═══ Exercise materials ═══

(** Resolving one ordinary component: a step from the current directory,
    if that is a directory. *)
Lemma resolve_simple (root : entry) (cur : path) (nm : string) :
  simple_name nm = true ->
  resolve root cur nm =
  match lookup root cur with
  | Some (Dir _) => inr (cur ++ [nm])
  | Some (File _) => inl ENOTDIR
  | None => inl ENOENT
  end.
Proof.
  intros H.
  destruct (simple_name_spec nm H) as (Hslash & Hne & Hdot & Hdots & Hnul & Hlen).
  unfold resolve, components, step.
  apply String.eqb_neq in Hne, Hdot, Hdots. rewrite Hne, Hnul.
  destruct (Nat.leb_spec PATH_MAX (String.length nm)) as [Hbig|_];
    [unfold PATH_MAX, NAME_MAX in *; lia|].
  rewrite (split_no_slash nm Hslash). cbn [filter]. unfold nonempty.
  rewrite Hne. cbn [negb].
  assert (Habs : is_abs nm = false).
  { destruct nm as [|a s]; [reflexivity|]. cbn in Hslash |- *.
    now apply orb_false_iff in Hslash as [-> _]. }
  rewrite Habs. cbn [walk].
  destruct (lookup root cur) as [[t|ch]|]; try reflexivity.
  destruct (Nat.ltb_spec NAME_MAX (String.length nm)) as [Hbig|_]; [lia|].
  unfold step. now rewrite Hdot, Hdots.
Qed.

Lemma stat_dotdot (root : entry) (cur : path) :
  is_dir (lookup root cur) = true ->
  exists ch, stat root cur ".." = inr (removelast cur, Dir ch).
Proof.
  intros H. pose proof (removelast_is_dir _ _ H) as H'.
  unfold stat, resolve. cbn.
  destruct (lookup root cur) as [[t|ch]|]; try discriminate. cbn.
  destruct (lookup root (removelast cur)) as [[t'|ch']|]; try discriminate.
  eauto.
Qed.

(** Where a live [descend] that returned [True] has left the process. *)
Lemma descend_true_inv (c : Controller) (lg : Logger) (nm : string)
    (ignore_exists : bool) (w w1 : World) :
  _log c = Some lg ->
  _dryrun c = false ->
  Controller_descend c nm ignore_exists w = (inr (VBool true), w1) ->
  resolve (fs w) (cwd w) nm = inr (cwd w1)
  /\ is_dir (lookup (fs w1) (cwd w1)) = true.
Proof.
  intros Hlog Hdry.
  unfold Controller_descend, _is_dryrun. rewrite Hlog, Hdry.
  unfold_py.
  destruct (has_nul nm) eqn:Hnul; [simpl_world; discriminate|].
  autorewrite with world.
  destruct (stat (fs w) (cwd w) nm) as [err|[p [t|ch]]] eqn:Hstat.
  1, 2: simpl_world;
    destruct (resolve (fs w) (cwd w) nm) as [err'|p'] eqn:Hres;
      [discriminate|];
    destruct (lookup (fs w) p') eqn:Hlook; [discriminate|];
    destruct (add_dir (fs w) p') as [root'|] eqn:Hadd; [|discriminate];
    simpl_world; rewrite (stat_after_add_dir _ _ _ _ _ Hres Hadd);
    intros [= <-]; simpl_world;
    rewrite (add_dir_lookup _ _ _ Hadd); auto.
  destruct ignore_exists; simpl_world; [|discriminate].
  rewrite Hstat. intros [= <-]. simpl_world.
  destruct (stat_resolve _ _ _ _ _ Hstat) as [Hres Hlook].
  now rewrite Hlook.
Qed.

═══

What you should do:
Please copy, exactly as written, every line in the listing above from the line with "match lookup root cur with" up to and including the line with "destruct (lookup root cur) as [[t|ch]|]; try discriminate.".

Reply to the exercise:
  match lookup root cur with
  | Some (Dir _) => inr (cur ++ [nm])
  | Some (File _) => inl ENOTDIR
  | None => inl ENOENT
  end.
Proof.
  intros H.
  destruct (simple_name_spec nm H) as (Hslash & Hne & Hdot & Hdots & Hnul & Hlen).
  unfold resolve, components, step.
  apply String.eqb_neq in Hne, Hdot, Hdots. rewrite Hne, Hnul.
  destruct (Nat.leb_spec PATH_MAX (String.length nm)) as [Hbig|_];
    [unfold PATH_MAX, NAME_MAX in *; lia|].
  rewrite (split_no_slash nm Hslash). cbn [filter]. unfold nonempty.
  rewrite Hne. cbn [negb].
  assert (Habs : is_abs nm = false).
  { destruct nm as [|a s]; [reflexivity|]. cbn in Hslash |- *.
    now apply orb_false_iff in Hslash as [-> _]. }
  rewrite Habs. cbn [walk].
  destruct (lookup root cur) as [[t|ch]|]; try reflexivity.
  destruct (Nat.ltb_spec NAME_MAX (String.length nm)) as [Hbig|_]; [lia|].
  unfold step. now rewrite Hdot, Hdots.
Qed.

Lemma stat_dotdot (root : entry) (cur : path) :
  is_dir (lookup root cur) = true ->
  exists ch, stat root cur ".." = inr (removelast cur, Dir ch).
Proof.
  intros H. pose proof (removelast_is_dir _ _ H) as H'.
  unfold stat, resolve. cbn.
  destruct (lookup root cur) as [[t|ch]|]; try discriminate. cbn.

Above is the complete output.